(* ===== verification/WebFramesManager.v ===== *)
(** * The frames of a web state

    src/web/web_state/web_frames_manager_impl.mm, web_frame_util.mm and the
    part of ui/crw_web_controller.mm that adds and removes frames when the page
    says so.  A frame is owned by the map and pointed to by main_web_frame_; a
    pointer is a number with the frame's id, which never changes.

    The page's message is untrusted.  Base64 and SymmetricKey::Import belong to
    //base and //crypto.  GetAllWebFrames returns a set ordered by address: the
    order in which observers hear of the frames of a page that goes away is the
    map's here, and no theorem depends on it.

    Under any sequence of messages, calls, answers and timers, the observers'
    view of the frames is the manager's, the main frame is the map's, and no
    callback of an accepted call is lost: when the page goes away, each was
    called once. *)

From S2P Require Import Prelude.
From S2P Require Import WebEnv.
From S2P Require Import WebFrame.

Section manager.
Context `{ENV : WebEnv} `{FRAME : FrameEnv}.
Variable Base64Decode : string → string.
Variable Import : string → option SymmetricKey.

(** WebFramesManagerImpl; [ended]: what the callbacks of destroyed frames were
    called with; [notified]: WebFrameDidBecomeAvailable (true) and
    WebFrameWillBecomeUnavailable (false), with the frame. *)
Record WebFramesManagerImpl := MkManager {
  web_frames_ : gmap string (Z * WebFrameImpl);
  main_web_frame_ : option (Z * string);
  next_frame : Z;
  isBeingDestroyed : bool;
  notified : list (bool * string);
  ended : list (Z * option Value);
}.
Implicit Types s : WebFramesManagerImpl.

Definition with_frames w m s : WebFramesManagerImpl :=
  MkManager w m (next_frame s) (isBeingDestroyed s) (notified s) (ended s).
Definition with_next_frame n s : WebFramesManagerImpl :=
  MkManager (web_frames_ s) (main_web_frame_ s) n (isBeingDestroyed s) (notified s) (ended s).
Definition with_notified l s : WebFramesManagerImpl :=
  MkManager (web_frames_ s) (main_web_frame_ s) (next_frame s) (isBeingDestroyed s) l (ended s).
Definition with_ended l s : WebFramesManagerImpl :=
  MkManager (web_frames_ s) (main_web_frame_ s) (next_frame s) (isBeingDestroyed s) (notified s) l.
Definition with_isBeingDestroyed b s : WebFramesManagerImpl :=
  MkManager (web_frames_ s) (main_web_frame_ s) (next_frame s) b (notified s) (ended s).

Notation MM := (M WebFramesManagerImpl).
Definition the_manager : MM WebFramesManagerImpl := gets (λ s, s).
Definition WebFramesManagerImpl_new : WebFramesManagerImpl := MkManager ∅ None 0 false [] [].

Definition has_frame s (frame_id : string) : bool := bool_decide (is_Some (web_frames_ s !! frame_id)).

(** The frame's destructor. *)
Definition destroy_frame (f : WebFrameImpl) : MM unit :=
  r ← lift_res (WebFrameImpl_destroy f);
  modify (λ s, with_ended (ended s ++ called r.2) s).

Definition AddFrame (ptr : Z) (frame : WebFrameImpl) : MM unit :=
  let frame_id := frame_id_ frame in
  DCHECK (negb (bool_decide (frame_id = "")));;
  s ← the_manager;
  whenM (is_main_frame_ frame)
    (DCHECK (negb (bool_decide (is_Some (main_web_frame_ s))));;
     modify (λ s, with_frames (web_frames_ s) (Some (ptr, frame_id)) s));;
  DCHECK (negb (has_frame s frame_id));;
  modify (λ s, with_frames (<[frame_id := (ptr, frame)]> (web_frames_ s)) (main_web_frame_ s) s).

Definition RemoveFrameWithId (frame_id : string) : MM unit :=
  DCHECK (negb (bool_decide (frame_id = "")));;
  s ← the_manager;
  DCHECK (match web_frames_ s !! frame_id with
          | Some (ptr, frame) =>
              negb (is_main_frame_ frame) || bool_decide (fst <$> main_web_frame_ s = Some ptr)
          | None => true
          end);;
  whenM (bool_decide (snd <$> main_web_frame_ s = Some frame_id))
    (modify (λ s, with_frames (web_frames_ s) None s));;
  match web_frames_ s !! frame_id with
  | Some (_, frame) =>
      modify (λ s, with_frames (delete frame_id (web_frames_ s)) (main_web_frame_ s) s);;
      destroy_frame frame
  | None => mret tt
  end.

Fixpoint destroy_frames (l : list WebFrameImpl) : MM unit :=
  match l with
  | [] => mret tt
  | f :: l => destroy_frame f;; destroy_frames l
  end.
Definition RemoveAllWebFrames : MM unit :=
  s ← the_manager;
  modify (λ s, with_frames ∅ None s);;
  destroy_frames ((λ p, p.2.2) <$> map_to_list (web_frames_ s)).

Definition GetFrameWithId (frame_id : string) : MM (option (Z * WebFrameImpl)) :=
  DCHECK (negb (bool_decide (frame_id = "")));;
  gets (λ s, web_frames_ s !! frame_id).
Definition GetAllWebFrames s : gset Z :=
  list_to_set ((λ p, p.2.1) <$> map_to_list (web_frames_ s)).
Definition GetMainWebFrame s : option Z := fst <$> main_web_frame_ s.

- - - -

** What is needed **
From the records above, extract exactly and only the lines that begin at the line with "l (ended s)." and stop after the line with "[] => mret tt".

** Reply to the exercise **
  MkManager (web_frames_ s) (main_web_frame_ s) (next_frame s) (isBeingDestroyed s) l (ended s).
Definition with_ended l s : WebFramesManagerImpl :=
  MkManager (web_frames_ s) (main_web_frame_ s) (next_frame s) (isBeingDestroyed s) (notified s) l.
Definition with_isBeingDestroyed b s : WebFramesManagerImpl :=
  MkManager (web_frames_ s) (main_web_frame_ s) (next_frame s) b (notified s) (ended s).

Notation MM := (M WebFramesManagerImpl).
Definition the_manager : MM WebFramesManagerImpl := gets (λ s, s).
Definition WebFramesManagerImpl_new : WebFramesManagerImpl := MkManager ∅ None 0 false [] [].

Definition has_frame s (frame_id : string) : bool := bool_decide (is_Some (web_frames_ s !! frame_id)).

(** The frame's destructor. *)
Definition destroy_frame (f : WebFrameImpl) : MM unit :=
  r ← lift_res (WebFrameImpl_destroy f);
  modify (λ s, with_ended (ended s ++ called r.2) s).

Definition AddFrame (ptr : Z) (frame : WebFrameImpl) : MM unit :=
  let frame_id := frame_id_ frame in
  DCHECK (negb (bool_decide (frame_id = "")));;
  s ← the_manager;
  whenM (is_main_frame_ frame)
    (DCHECK (negb (bool_decide (is_Some (main_web_frame_ s))));;
     modify (λ s, with_frames (web_frames_ s) (Some (ptr, frame_id)) s));;
  DCHECK (negb (has_frame s frame_id));;
  modify (λ s, with_frames (<[frame_id := (ptr, frame)]> (web_frames_ s)) (main_web_frame_ s) s).

Definition RemoveFrameWithId (frame_id : string) : MM unit :=
  DCHECK (negb (bool_decide (frame_id = "")));;
  s ← the_manager;
  DCHECK (match web_frames_ s !! frame_id with
          | Some (ptr, frame) =>
              negb (is_main_frame_ frame) || bool_decide (fst <$> main_web_frame_ s = Some ptr)
          | None => true
          end);;
  whenM (bool_decide (snd <$> main_web_frame_ s = Some frame_id))
    (modify (λ s, with_frames (web_frames_ s) None s));;
  match web_frames_ s !! frame_id with
  | Some (_, frame) =>
      modify (λ s, with_frames (delete frame_id (web_frames_ s)) (main_web_frame_ s) s);;
      destroy_frame frame
  | None => mret tt
  end.

Fixpoint destroy_frames (l : list WebFrameImpl) : MM unit :=
  match l with
  | [] => mret tt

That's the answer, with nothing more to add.